Bardeloh's Reichthum läßt den Meinungsverschiedenheiten keinen freien Spielraum, daher kann man in seinem Hause die unversöhnlichsten Feinde ruhig und anscheinend in brüderlicher Liebe neben einander sehen. Ein solches Versöhnungsfest des weltlichen Gottes ward gestern Abend gefeiert. Die alte Stadt ließ alle Elemente einer gründlichen Weltbewegung in den schimmernden Sälen des Bardeloh'schen Hauses zusammenfließen. Der Anblick war seltsam genug, und streifte an eine rührende Komik. Dieses Selbstverleugnen und Beherrschen, dieses meinungslose Eingehen in die Ansicht jedes Dritten, dem es gerade passend schien ein Wort von sich zu geben; und nun dazwischen die diabolisch lächelnde Figur des bleichen Wirthes, dem es Vergnügen macht, Alle zu ärgern, und doch von Allen wie ein Gott verehrt zu werden, – wahrlich, es war zu abstoßend für einen der glücklicheren Gewöhnlichkeit angehörenden Menschen! –

Da Bardeloh Katholik ist, so fehlte natürlich die hohe Geistlichkeit nicht. Allein mein Gastfreund ist zu sehr Weltmann, als daß er dem Bekenntnisse die feine Sitte, den Anstand opfern sollte. Auch der Protestantismus ward durch mehrere Anwesende repräsentirt. An ihn schloß sich die Lehre Mosis – es fanden sich Juden ein in der halborientalischen Tracht, wie man sie auf Messen allerwärts erblickt. Schwerlich würde der Islam gefehlt haben, hätte sich ein Vertreter desselben in Köln gefunden. Unter diesen nun drängten sich wieder die Anhänger der neuen, unseligen Weltreligion, die Nichtgläubigen, während der Sectengeist in Pietisten und supernaturalistischen Schwärmern, nur mit Mühe gedämpft, den Anforderungen einer Salon-Andacht entsprach. Eine Schaar junger Mädchen, voll rheinischer Lebendigkeit und jener elastischen Grazie, die ihren Gliederbau vor andern ihres Geschlechts auszeichnet, scherzten mit naiver Bonhomie unter dieser barock-ernsthaften Gesellschaft, nur dem Uebermuth des Augenblickes sich hingebend.

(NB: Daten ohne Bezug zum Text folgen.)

Lemma queue_active x : x ∈ q1 ++ q2 -> x ∈ active_payloads queue.
Proof using All. intros Hx. unfold active_payloads. rewrite Hq. apply elem_of_app. by left. Qed.

Lemma inserted_counts : wfq_active_packets inserted
  = class_counts (length (wfq_weights state)) (active_payloads longer).
Proof using All.
  rewrite (class_counts_perm _ _ _ longer_active), (class_counts_snoc _ _ _ _ Hc). cbn.
  pose proof (payload_class_lt _ _ _ Hc) as Hlt. rewrite (wr_counts _ _ _ H). f_equal. f_equal.
  apply list_lookup_total_correct. by apply class_counts_lookup.
Qed.

Lemma inserted_waiting : Forall (waiting_one inserted) (q1 ++ id :: q2).
Proof using All.
  pose proof (payload_class_lt _ _ _ Hc) as Hlt.
  assert (Hfl : (class < length (wfq_finish_times state))%nat) by (by rewrite (wr_finish _ _ _ H)).
  apply Forall_forall. intros x Hx. destruct (decide (x = id)) as [->|Hne].
  - exists finish, class, finish. cbn. rewrite bm_get_insert_eq, list_lookup_insert_eq by done.
    split_and!; [done..|by apply positive_num, Hp|apply Qle_refl].
  - assert (Hx' : x ∈ q1 ++ q2) by set_solver.
    pose proof (wr_waiting _ _ _ H) as Hw. rewrite Hq, Forall_forall in Hw.
    destruct (Hw x Hx') as (t & c & f & Ht & Hcx & Hf & Hn & Hle).
    destruct (decide (c = class)) as [->|Hcc].
    + exists t, class, finish. cbn. rewrite old_tag, list_lookup_insert_eq by (done || by apply queue_active).
      split_and!; [done..|]. eapply Qle_trans; [done|]. destruct Hp as (_ & Hmax & _). by apply Hmax.
    + exists t, c, f. cbn. rewrite old_tag, list_lookup_insert_ne by (done || by apply queue_active). done.
Qed.

(** No packet behind the new one is of its class. *)
Lemma none_behind : class_tags state class q2 = [].
Proof using All.
  destruct Hp as (_ & Hmax & H1 & H2).
  assert (Hord : tag_ordered tags (q1 ++ q2)).
  { rewrite <- Hq. split; [|apply H]. eapply Forall_impl; [apply H|].
    intros x (tag & _ & _ & Ht & _). by rewrite Ht. }
  destruct (tag_ordered_insert tags id finish q1 q2 Hord Hnew H1 H2) as [_ Hbehind].
  pose proof (wr_waiting _ _ _ H) as Hw. rewrite Hq, Forall_app in Hw. destruct Hw as [_ Hw].
  clear - Hbehind Hw Hmax. induction q2 as [|x l IH]; [done|].
  apply Forall_cons in Hbehind as [(y & Hy & Hlt) Hbehind].
  apply Forall_cons in Hw as [(t & c & f & Ht & Hcx & Hf & _ & Hle) Hw].
  rewrite class_tags_cons, IH by done. case_decide as Hin; [|done]. exfalso.
  unfold in_class_of in Hin. rewrite Hin in Hcx. injection Hcx as <-. rewrite Ht in Hy. injection Hy as <-.
  apply (Qlt_irrefl finish). eapply Qlt_le_trans; [done|]. eapply Qle_trans; [done|]. by apply Hmax.
Qed.

Lemma class_tags_app s c l l' : class_tags s c (l ++ l') = class_tags s c l ++ class_tags s c l'.
Proof using Type. unfold class_tags. apply omap_app. Qed.

(** The tags of a class after the insertion. *)
Lemma inserted_tags c : class_tags inserted c (q1 ++ id :: q2)
  = if decide (c = class) then class_tags state class q1 ++ [finish]
    else class_tags state c (q1 ++ q2).
Proof using All.
  assert (Hold : forall l, (forall x, x ∈ l -> x ∈ q1 ++ q2) ->
    class_tags inserted c l = class_tags state c l).
  { intros l Hl. apply class_tags_ext; [done|]. intros x Hx. cbn. by apply old_tag, queue_active, Hl. }
  rewrite class_tags_app, class_tags_cons, !Hold by set_solver.
  cbn [inserted wfq_weights wfq_packet_finish_times]. rewrite bm_get_insert_eq.
  destruct (decide (c = class)) as [->|Hcc].
  - rewrite decide_True by done. simpl. by rewrite none_behind.
  - rewrite decide_False by (unfold in_class_of; congruence). simpl. by rewrite class_tags_app.
Qed.
(* ===== verification/Checkpoint.v ===== *)
(** * The operations of a queue keep its checkpoint valid

    A run can be stopped and its state taken as the image of another run, so a queue
    that passes [validate_scheduler_state] should pass it again after every operation
    of its scheduler: the arrival of a packet, the start of its service and its
    completion. The file proves it for every discipline, with one exception that it
    shows on an example: a weighted fair queue behind priority flow control. *)

From Stdlib Require Import List.
From S2P Require Import Prelude OrdMap Event ExecError EcnRamp Model Image Sched Validate.
From S2P Require Import Transition SwitchHandlers Effects SchedulerChecks WfqCheckpoint.

(** An invariant of a loop's body holds of what the loop returns. *)
Lemma wloop_result {S R} (step : S -> S + R) (I : S -> Prop) (Q : R -> Prop) d s r :
  (forall s s', I s -> step s = inl s' -> I s') -> (forall s r, I s -> step s = inr r -> Q r) ->
  I s -> wloop step d s = inr r -> Q r.
Proof.
  intros HI HQ Hs Hr%wloop_inr. induction Hr as [s r Hr|s s' r Hr _ IH]; [eauto|]. apply IH. by eapply HI.
Qed.

(** ** Round robin *)

Lemma drr_shape_iff state : drr_shape_ok state = true
  <-> drr_quanta_bytes state <> [] /\ existsb (fun quantum => quantum =? 0) (drr_quanta_bytes state) = false
      /\ length (drr_deficits_bytes state) = length (drr_quanta_bytes state)
      /\ drr_current_class state < Z.of_nat (length (drr_quanta_bytes state)).
Proof.
  unfold drr_shape_ok. rewrite negb_true_iff, !orb_false_iff, !negb_false_iff, bool_decide_eq_false,
    Nat.eqb_eq, Z.ltb_lt. tauto.
Qed.

Lemma drr_refill_length quanta packets node deficits classes deficits' :
  try_fold (drr_refill_class quanta packets node) deficits classes = Ok deficits' ->
  length deficits' = length deficits.
Proof.
  apply (try_fold_ind (fun l => length l = length deficits)); [|done]. intros l class l' _ Hl.
  unfold drr_refill_class. destruct (existsb _ _); [|intros [= <-]; by rewrite length_insert].
  intros (d & _ & [= <-])%bind_Ok. by rewrite length_insert.
Qed.
(* ===== verification/SwitchWakes.v ===== *)
(** * Switch handlers wake the switch's egress

    The switch side of [HostWakes]: arrivals wake the queue, [TxReady] and
    [TxComplete] move the packet in service. A validated switch has one queue. *)

From S2P Require Import Prelude OrdMap Event LinkTime ExecError Fel EcnRamp Tcp Model Image.
From S2P Require Import PfcOrder Sched TcpLedger StageIndex Transition TcpSend Stages HostSend.
From S2P Require Import HostReceive SwitchHandlers Effects Wakes HostWakes.

(** ** The switch's own state *)

Section switch_steps.
Context (nd : NodeDescriptor) (slot : option nat) (parent : Event) (Hk : nd_kind nd = Switch).

Lemma steady_switch_state v :
  steady nd slot v (switch_state nd) (fun state => v = switch_egress_view state).
Proof using Hk.
  apply steady_read. intros c h c' (-> & i & Hs & Hh)%switch_state_inv. split; [done|].
  intros [_ <-]. unfold node_egress. by rewrite Hs, Hk; simpl; rewrite Hh.
Qed.

Lemma set_switch_inv h c c' : set_switch nd h c = Some (Ok (tt, c')) ->
  exists i, slot_of nd (cx_state c) = Some i
    /\ c' = mkCtx (cx_state c <| ts_switch_states ::= <[i := h]> |>) (cx_children c).
Proof using Type.
  intros (i & c1 & [-> Hs]%local_state_slot_inv & Hr)%bind_inv. injection Hr as <-. eauto.
Qed.

Lemma set_switch_egress s i h h' : slot_of nd s = Some i -> ts_switch_states s !! i = Some h' ->
  node_egress nd (s <| ts_switch_states ::= <[i := h]> |>) = switch_egress_view h.
Proof using Hk.
  intros Hs Hl. unfold node_egress.
  change (slot_of nd (s <| ts_switch_states ::= _ |>)) with (slot_of nd s). rewrite Hs, Hk. simpl.
  by rewrite list_lookup_insert_eq by (by eapply lookup_lt_Some).
Qed.

Lemma node_egress_switch s v : node_egress nd s = Some v ->
  exists i h, slot_of nd s = Some i /\ ts_switch_states s !! i = Some h
    /\ switch_egress_view h = Some v.
Proof using Hk.
  unfold node_egress. rewrite Hk. destruct (slot_of nd s) as [i|]; [|done]. simpl.
  destruct (ts_switch_states s !! i) as [h|] eqn:E; [|done]. eauto.
Qed.

Lemma drive_set_switch v h (Q : unit -> option Egress -> list Event -> Prop) :
  Q tt (switch_egress_view h) [] -> drive nd slot (Some v) (set_switch nd h) Q.
Proof using Hk.
  intros HQ c [] c' [Hs Hv] (i & Hi & ->)%set_switch_inv.
  destruct (node_egress_switch _ _ Hv) as (i' & h' & Hi' & Hl & _). rewrite Hi in Hi'.
  injection Hi' as <-. exists (switch_egress_view h), []. rewrite app_nil_r.
  split_and!; [|done|done]. split; [done|]. by eapply set_switch_egress.
Qed.

Lemma steady_set_switch v h : switch_egress_view h = Some v ->
  steady nd slot (Some v) (set_switch nd h) (fun _ => True).
Proof using Hk.
  intros Hh c [] c' Hf Hr.
  destruct (drive_set_switch v h (fun _ v' new => v' = Some v /\ new = [])
    (conj Hh eq_refl) c tt c' Hf Hr) as (v' & new & Hf' & He & -> & ->).
  by rewrite app_nil_r in He.
Qed.

Lemma drive_switch_emit v emission :
  drive nd slot (Some v) (emit_from_switch nd parent emission)
    (fun _ v' new => v' = Some v /\
       exists e, kind e = ce_kind emission /\ payload e = ce_payload emission
         /\ new = driving [e]).
Proof using Hk.
  intros c a c' [Hsl Hv] (h & c1 & (-> & i & Hs & Hh)%switch_state_inv & Hr)%bind_inv.
  apply bind_inv in Hr as (next & c1 & Hnext & Hr).
  unfold some_or, attempt in Hnext. destruct (checked_add _ 1) eqn:E; [|done].
  injection Hnext as <- <-. apply bind_inv in Hr as ([] & c1 & (j & Hj & ->)%set_switch_inv & Hr).
  rewrite Hs in Hj. injection Hj as <-. apply insert_child_inv in Hr as [_ ->].
  exists (Some v), (driving [child_event nd (sw_next_origin_seq h) emission]).
  split_and!; [|apply List.filter_app|done|].
  2:{ by exists (child_event nd (sw_next_origin_seq h) emission). }
  split; [done|]. etrans; [by eapply set_switch_egress|].
  destruct (node_egress_switch _ _ Hv) as (i' & h' & Hi' & Hl & Hview).
  rewrite Hs in Hi'. injection Hi' as <-. rewrite Hh in Hl. by injection Hl as <-.
Qed.

Lemma steady_switch_emit v emission :
  ce_kind emission <> TxReady -> ce_kind emission <> TxComplete ->
  steady nd slot (Some v) (emit_from_switch nd parent emission) (fun _ => True).
Proof using Hk.
  intros H1 H2 c a c' Hf Hr.
  destruct (drive_switch_emit v emission c a c' Hf Hr) as (v' & new & Hf' & He & -> & e & Hk' & _ & ->).
  revert He. simpl. unfold drives, is_ready, is_complete.
  rewrite !bool_decide_false by congruence. simpl. by rewrite app_nil_r.
Qed.

Lemma moves_switch_ready md id : moves nd slot true md false md (emit_switch_ready nd parent id).
Proof using Hk.
  intros v0 v new Hw. eapply drive_weaken; [by apply drive_switch_emit|].
  intros [] v' new' (-> & e & He & _ & ->). exists v. split; [done|]. simpl.
  unfold drives, is_ready. rewrite bool_decide_true by done. by apply woken_emit.
Qed.

Lemma moves_when_switch_ready md b id :
  moves nd slot b md false md (when b (emit_switch_ready nd parent id)).
Proof using Hk.
  destruct b; [apply moves_switch_ready|]. intros v0 v new Hw. eapply brings_done; [done|by left].
Qed.
End switch_steps.

#[export] Hint Resolve steady_switch_state steady_set_switch steady_switch_emit
  moves_switch_ready moves_when_switch_ready : wakes.

(** ** Queues *)

Lemma view_inv state v : switch_egress_view state = Some v ->
  exists queue, sw_queues state = [queue] /\ v = queue_egress queue.
Proof.
  unfold switch_egress_view. destruct (sw_queues state) as [|q [|]]; [done| |done].
  intros [= <-]. eauto.
Qed.

Lemma view_set_queue state queue queue' : sw_queues state = [queue] ->
  switch_egress_view (set_queue 0 queue' state) = Some (queue_egress queue').
Proof. intros Hq. unfold switch_egress_view, set_queue. cbn. by rewrite Hq. Qed.

Lemma none_paused_class paused_by class (controllers : bset NodeId) :
  paused_by !! class = Some controllers -> controllers <> [] -> none_paused paused_by = false.
Proof.
  intros Hc Hne. apply not_true_iff_false. unfold none_paused. rewrite forallb_forall. intros Hall.
  apply list_elem_of_lookup_2, list_elem_of_In, Hall, bool_decide_eq_true in Hc. done.
Qed.

Lemma queue_is_paused_open pfc class : queue_is_paused pfc class = Some true ->
  none_paused (pq_paused_by_controller pfc) = false.
Proof.
  unfold queue_is_paused. destruct (_ !! class) as [cs|] eqn:E; [|done]. simpl.
  intros [= Hb]. eapply none_paused_class; [done|]. intros ->. done.
Qed.

Lemma pfc_any_paused_open pfc :
  pfc_any_paused pfc = negb (none_paused (pq_paused_by_controller pfc)).
Proof.
  unfold pfc_any_paused, none_paused. induction (pq_paused_by_controller pfc) as [|cs l IH]; [done|].
  cbn [existsb forallb]. rewrite IH. by destruct (bool_decide (cs = [])).
Qed.

Section switch_queues.
Context (nd : NodeDescriptor) (slot : option nat) (parent : Event) (Hk : nd_kind nd = Switch).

Gewiß, Ferdinand, Du würdest von einem sinnlichen Taumel ergriffen worden sein, hättest Du zugleich mit mir nur diesen Reiz weiblicher Schönheit, diese Gotttrunkenheit eines weltlichreinen Glücks in dem gewölbten Himmel so vieler Jungfrauenaugen genießen können. Mir gebrach es nur an einer Kleinigkeit, oder vielmehr, ich hatte etwas Geringes zu viel, ich kannte Bardeloh! – Du lächelst und nennst mich wieder einen seltsamen, abenteuernden Phantasten. – Immerhin! Meine Ahnung war ein untrügliches Thermometer für die gemischten Empfindungen, die sich unter dem Deckmantel zahmer Geselligkeit feindselig genug stießen.

Es mochten schon einige Stunden unter Gespräch, Spiel und Gesang vergangen sein, als mich die Unruhe in eines der Nebenzimmer trieb. Hier fand mich bald darauf Rosalie, meine glühende Stirn in die Polster des Sopha gedrückt. Sie setzte sich zu mir.

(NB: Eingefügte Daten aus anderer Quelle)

(* ===== verification/IndexRuns.v ===== *)
(** * The stage index along a run

    The handlers keep every host's stage index in step with the host's tables: the
    flows of its generators and TCP receivers never change, and a stage is written
    together with its place in the releasable set. So at every configuration a run
    reaches, every lookup in an index gives the answer of the scan it replaces. *)

From Stdlib Require Import List.
From S2P Require Import Prelude OrdMap Event LinkTime ExecError Fel Dcqcn Tcp Model Image Roce.
From S2P Require Import TcpReceiver Sched TcpLedger StageIndex Transition TcpSend Stages HostSend.
From S2P Require Import HostTcp Pacing HostRoce HostReceive SwitchHandlers Dispatch Effects Machine.
From S2P Require Import Validate Simulator.

(** ** The tables an index answers for *)

Definition tables (h : HostState) : list FlowId * list FlowId * list (option CollectiveStage) :=
  (fg_flow <$> hs_generators h, tr_flow <$> hs_tcp_receivers h, hs_stages h).

#[global] Arguments tables : simpl never.

Definition table_flows (t : list FlowId * list FlowId * list (option CollectiveStage)) : list FlowId :=
  t.1.1.

Lemma index_ok_same h h' joins ix : tables h' = tables h -> index_ok h joins ix -> index_ok h' joins ix.
Proof. unfold tables. intros [= Hg Hr Hs]. by apply index_ok_tables. Qed.

Lemma table_flows_lookup h t p g : tables h = t -> hs_generators h !! p = Some g ->
  table_flows t !! p = Some (fg_flow g).
Proof. intros <- Hg. unfold table_flows, tables. simpl. by rewrite list_lookup_fmap, Hg. Qed.

Lemma tables_generator h t p g : tables h = t -> table_flows t !! p = Some (fg_flow g) ->
  tables (h <| hs_generators ::= <[p := g]> |>) = t.
Proof.
  intros <- Hp. unfold tables, table_flows in *. simpl in *. by rewrite list_fmap_insert, list_insert_id.
Qed.

Lemma tables_receiver h t p r r' : tables h = t -> hs_tcp_receivers h !! p = Some r ->
  tr_flow r' = tr_flow r -> tables (h <| hs_tcp_receivers ::= <[p := r']> |>) = t.
Proof.
  intros <- Hp Hr. unfold tables. simpl. rewrite list_fmap_insert, list_insert_id; [done|].
  by rewrite list_lookup_fmap, Hp, Hr.
Qed.

(** ** What the pure helpers do to the tables *)

Section pure.
Context (nd : NodeDescriptor).

Lemma allocate_payload_tables count h id h' :
  allocate_payload nd count h = Ok (id, h') -> tables h' = tables h.
Proof. unfold allocate_payload. intros H. by invert_ok. Qed.

Lemma count_sourced_tables k h h' : count_sourced nd k h = Ok h' -> tables h' = tables h.
Proof. unfold count_sourced. intros H. by invert_ok. Qed.

Lemma count_received_tables h h' : count_received nd h = Ok h' -> tables h' = tables h.
Proof. unfold count_received. intros H. by invert_ok. Qed.

Lemma claim_ready_tables h ready h' : claim_ready h = (ready, h') -> tables h' = tables h.
Proof. unfold claim_ready. intros H. by case_match; simplify_eq. Qed.

(** A fill keeps the host's tables and its generator's flow. *)
Definition fill_tables (s s' : FillState) : Prop :=
  tables (fl_host s') = tables (fl_host s) /\ fg_flow (fl_generator s') = fg_flow (fl_generator s).

Lemma plan_retransmission_tables count flow now segment s s' :
  plan_retransmission nd count flow now segment s = Ok s' -> fill_tables s s'.
Proof.
  unfold plan_retransmission. intros H. unfold fill_tables.
  invert_ok; simpl; try match goal with H : allocate_payload _ _ _ = _ |- _ => apply allocate_payload_tables in H end; done.
Qed.

Lemma send_segment_tables count flow now size s s' :
  send_segment nd count flow now size s = Ok s' -> fill_tables s s'.
Proof.
  unfold send_segment. intros H. unfold fill_tables.
  invert_ok; simpl. match goal with H : allocate_payload _ _ _ = _ |- _ => apply allocate_payload_tables in H end; done.
Qed.

Lemma fill_window_tables count flow now fill s s' :
  fill_window nd count flow now fill s = Some (Ok s') -> fill_tables s s'.
Proof.
  unfold fill_window. destruct fill; [|by intros [= <-]].
  destruct (wloop _ _ s) as [|r] eqn:E; intros [= ->].
  apply wloop_inr in E. remember (Ok s') as r eqn:Hr. revert Hr.
  induction E as [s r Hs|s s1 r Hs _ IH]; intros ->; unfold fill_step in Hs; case_match; simplify_eq.
  - done.
  - by case_match; simplify_eq.
  - case_match; simplify_eq. match goal with H : send_segment _ _ _ _ _ _ = _ |- _ => apply send_segment_tables in H as [? ?] end.
    destruct (IH eq_refl). split; congruence.
Qed.

Lemma constant_emission_tables count stop event pk h position g r :
  table_flows (tables h) !! position = Some (fg_flow g) ->
  constant_emission nd count stop event pk h position g = Some (Ok r) -> tables r.1.1 = tables h.
Proof.
  intros Hp. unfold constant_emission. intros H. invert_ok; simpl in *;
    repeat match goal with
    | H : allocate_payload _ _ _ = _ |- _ => apply allocate_payload_tables in H
    | H : count_sourced _ _ _ = _ |- _ => apply count_sourced_tables in H
    | H : claim_ready _ = _ |- _ => apply claim_ready_tables in H
    end;
    do 2 (etrans; [eassumption|]); apply tables_generator; simpl; congruence.
Qed.

Lemma pace_packet_tables pk h g credit cost r : pace_packet nd pk h g credit cost = Ok r ->
  tables r.1.1.1 = tables h /\ fg_flow r.1.1.2 = fg_flow g.
Proof.
  unfold pace_packet. intros H. invert_ok; simpl; [|done].
  match goal with H : count_sourced _ _ _ = _ |- _ => apply count_sourced_tables in H end. done.
Qed.

Lemma pace_tick_tables count stop now pk h g rate bps r :
  pace_tick nd count stop now pk h g rate bps = Ok r ->
  tables (pt_state r) = tables h /\ fg_flow (pt_generator r) = fg_flow g.
Proof.
  unfold pace_tick. intros H. invert_ok;
    match goal with H : pace_packet _ _ _ _ _ _ = _ |- _ => apply pace_packet_tables in H as [? ?] end;
    simpl in *;
    try match goal with H : allocate_payload _ _ _ = _ |- _ => apply allocate_payload_tables in H end;
    split; congruence.
Qed.
End pure.

Lemma restart_roce_pacer_flow g roce now stop r :
  restart_roce_pacer g roce now stop = Ok r -> fg_flow r.1.2 = fg_flow g.
Proof. unfold restart_roce_pacer. intros H. by invert_ok. Qed.

Section pure_roce.
Context (nd : NodeDescriptor).

Lemma roce_send_tables count now flow h g roce r : roce_send nd count now flow h g roce = Ok r ->
  tables r.1.1.1.1 = tables h /\ fg_flow r.1.1.1.2 = fg_flow g.
Proof.
  unfold roce_send. intros H. invert_ok; simpl;
    repeat match goal with
    | H : allocate_payload _ _ _ = _ |- _ => apply allocate_payload_tables in H
    | H : count_sourced _ _ _ = _ |- _ => apply count_sourced_tables in H
    end; split; congruence.
Qed.

Lemma roce_rearm_flow now stop flow g roce r :
  roce_rearm now stop flow g roce = Ok r -> fg_flow r.1.1 = fg_flow g.
Proof. unfold roce_rearm. intros H. invert_ok; by repeat case_match. Qed.

Lemma roce_open_tick_tables count now stop flow h position g roce r :
  table_flows (tables h) !! position = Some (fg_flow g) ->
  roce_open_tick nd count now stop flow h position g roce = Ok r -> tables (rt_state r) = tables h.
Proof.
  intros Hp. unfold roce_open_tick. intros H. invert_ok; simpl;
    repeat match goal with
    | H : roce_send _ _ _ _ _ _ _ = _ |- _ => apply roce_send_tables in H as [? ?]
    | H : roce_rearm _ _ _ _ _ = _ |- _ => apply roce_rearm_flow in H
    end; simpl in *; apply tables_generator; simpl; congruence.
Qed.

Lemma roce_tick_tables image count event flow h position g roce r :
  table_flows (tables h) !! position = Some (fg_flow g) ->
  roce_tick nd image count event flow h position g roce = Some (Ok r) -> tables (rt_state r) = tables h.
Proof.
  intros Hp. unfold roce_tick, join_parked. intros H. invert_ok; try by eapply roce_open_tick_tables.
  all: unfold park_tick; simpl; by apply tables_generator.
Qed.

Lemma roce_feedback_flow flow id now stop header nack g roce r :
  roce_feedback flow id now stop header nack g roce = Ok r -> fg_flow (rf_generator r) = fg_flow g.
Proof.
  unfold roce_feedback. intros H. invert_ok; simpl;
    try match goal with H : restart_roce_pacer _ _ _ _ = _ |- _ => apply restart_roce_pacer_flow in H end;
    simpl in *; congruence.
Qed.

Lemma roce_timeout_flow flow now stop g roce r :
  roce_timeout flow now stop g roce = Ok r -> fg_flow (rf_generator r) = fg_flow g.
Proof.
  unfold roce_timeout. intros H. invert_ok; simpl.
  match goal with H : restart_roce_pacer _ _ _ _ = _ |- _ => apply restart_roce_pacer_flow in H end. done.
Qed.

Lemma restart_parked_class_tables image now priority h r :
  restart_parked_class nd image now priority h = Some (Ok r) -> tables r.1 = tables h.
Proof.
  unfold restart_parked_class. intros H. destruct (hs_pfc h) as [pfc|]; [|done]. revert H.
  rewrite fueled_bind_Ok. intros (parked & _ & H). revert H. generalize (eq_refl (tables h)).
  generalize (tables h) at 2 3. intros t Ht.
  apply (fueled_fold_ind (fun s => tables s.1 = t)); [clear Ht|done].
  intros [h1 ts] y s2 _ Hs. unfold restart_parked. intros Hx. invert_ok. simpl in *.
  match goal with H : restart_roce_pacer _ _ _ _ = _ |- _ => apply restart_roce_pacer_flow in H end.
  apply tables_generator; [done|]. simpl in *.
  rewrite Hx1. by eapply table_flows_lookup.
Qed.
End pure_roce.

Lemma tcp_receive_range_flow r start stop : tr_flow (tcp_receive_range r start stop) = tr_flow r.
Proof. unfold tcp_receive_range. by repeat case_match. Qed.

Lemma cnp_feedback_flow g now g' : cnp_feedback g now = Some g' -> fg_flow g' = fg_flow g.
Proof. unfold cnp_feedback. intros H. by invert_ok. Qed.

Lemma apply_generator_feedback_flow g id r :
  apply_generator_feedback g id = Ok r -> fg_flow r.1 = fg_flow g.
Proof. unfold apply_generator_feedback. intros H. by invert_ok. Qed.

Lemma settle_tcp_status_flow preserve tcp g : fg_flow (settle_tcp_status preserve tcp g) = fg_flow g.
Proof. unfold settle_tcp_status. by destruct preserve. Qed.

Lemma timed_out_generator_lookup event k gs p g tcp timer :
  timed_out_generator event k gs = Some (p, g, tcp, timer) -> exists i, p = (k + i)%nat /\ gs !! i = Some g.
Proof.
  revert k. induction gs as [|x gs IH]; intros k; simpl; [done|].
  assert (Hrec : timed_out_generator event (S k) gs = Some (p, g, tcp, timer) ->
    exists i, p = (k + i)%nat /\ (x :: gs) !! i = Some g).
  { intros (i & -> & Hi)%IH. exists (S i). split; [lia|done]. }
  repeat case_match; try done. intros [= <- <- <- <-]. exists 0%nat. split; [lia|done].
Qed.

(** ** The stage writers *)

Section stages.
Context (joins : list FlowId).

(** A pass over the successors of a flow: the index with its releasable set. *)
Definition pass_ok (index : HostStageIndex) (s : StagePass) : Prop :=
  is_Some (ix_stage_views index) /\ index_ok (sp_state s) joins (set_releasable index (sp_releasable s)).

Lemma set_releasable_refresh index s position stage : is_Some (ix_stage_views index) ->
  set_releasable index (refresh s position stage)
  = refresh_releasable (set_releasable index s) position stage.
Proof.
  unfold set_releasable, refresh_releasable. destruct index as [g r [v|]]; [done|by intros [? ?]].
Qed.

Lemma write_stage_ok index s position g stage stage' cause : pass_ok index s ->
  hs_generators (sp_state s) !! position = Some g -> host_stage (sp_state s) position = Some stage ->
  sd_local (st_dependencies stage') = sd_local (st_dependencies stage) ->
  sd_inbound (st_dependencies stage') = sd_inbound (st_dependencies stage) ->
  pass_ok index (write_stage s position stage' cause).
Proof.
  intros [Hv Hok] Hg Hs Hl Hi. split; [done|]. simpl. rewrite set_releasable_refresh by done.
  eapply refresh_ok; eauto. by eapply lookup_lt_Some.
Qed.

Lemma complete_local_successors_ok h ix completed completion causes r : index_ok h joins ix ->
  complete_local_successors h ix completed completion causes = Some r -> index_ok r.1.1 joins r.1.2.
Proof.
  intros Hok. unfold complete_local_successors. intros H. invert_ok; [|done]. simpl.
  match goal with H : local_successors_of _ _ = _ |- _ => rename H into Hl end.
  unfold local_successors_of in Hl. destruct (ix_stage_views ix) as [v|] eqn:Hv; [|done].
  injection Hl as <- <-. match goal with H : panic_fold _ _ _ = _ |- _ => revert H end.
  intros Hf. eapply (panic_fold_ind (pass_ok ix)) in Hf; [by destruct Hf| |].
  - intros s y s2 _ Hs. unfold complete_local_successor. intros Hx. invert_ok; try done.
    by eapply write_stage_ok.
  - split; [by rewrite Hv|]. simpl. by destruct ix as [g0 r0 v0]; simpl in *; subst; destruct v.
Qed.

Lemma record_inbound_progress_ok h ix inbound progress id causes r : index_ok h joins ix ->
  record_inbound_progress h ix inbound progress id causes = Some (Ok r) -> index_ok r.1.1 joins r.1.2.
Proof.
  intros Hok. unfold record_inbound_progress. intros H. invert_ok; [|done]. simpl.
  match goal with H : inbound_successors_of _ _ = _ |- _ => rename H into Hl end.
  unfold inbound_successors_of in Hl. destruct (ix_stage_views ix) as [v|] eqn:Hv; [|done].
  injection Hl as <- <-. match goal with H : fueled_fold _ _ _ = _ |- _ => revert H end.
  intros Hf. eapply (fueled_fold_ind (pass_ok ix)) in Hf; [by destruct Hf| |].
  - intros s y s2 _ Hs. unfold record_inbound_successor. intros Hx. invert_ok; try done.
    by eapply write_stage_ok.
  - split; [by rewrite Hv|]. simpl. by destruct ix as [g0 r0 v0]; simpl in *; subst; destruct v.
Qed.
End stages.

(** ** Steps and their rules *)

Section rules.
Context (nd : NodeDescriptor) (slot : nat) (joins : list FlowId).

»Was treibt Sie aus dem lustigen Getümmel so vieler Glücklichen in diese Einsamkeit?« redete sie mich an. »Ein junger Mann sollte sich nie zurückziehen, nie abschließen. Es wirkt nachtheilig, mein theurer Freund. Auch Sie werden dies zeitig genug erfahren.«

»Lieben Sie Maskenbälle, verehrte Frau?«

»Als ein Kind dieser Stadt muß ich daran Gefallen finden. Die Gewohnheit, alle Narrethei, die man während eines ganzen Jahres aufgestapelt hat, auf einmal in vollen Strömen überschäumen zu lassen, ist ein Vermächtniß mittelalterlichen Gutes, das man, wie manches andere in der Gegenwart, zu wenig achtet.«

»Es kann keinen größeren Verehrer alles Narrenthums geben auf Erden als mich, nur habe ich bisher an der Möglichkeit gezweifelt, auch ohne Kostüm eine Gesellschaft schreckenerregender Charaktermasken zu versammeln.«

Rosalie entfernte sich. Dumpf rauschte aus den nahe gelegenen Sälen das Leben der maskirten Menschheit, an die verschlossene Thür klopfte der Argwohn charakterloser Gesinnung.

Die Töne eines Fortepiano klangen in gedämpften Accorden herüber zu uns, eine schöne volle Mädchenstimme sang mit hinreißender Gluth die kunstlosen Verse eines Volksliedes.

»Gibt Bardeloh öfters ähnliche Gesellschaften?« fragte ich mehr aus Instinkt als aus Bedürfniß, denn eine doppelt drückende Atmosphäre wirkte betäubend auf alle meine Sinne.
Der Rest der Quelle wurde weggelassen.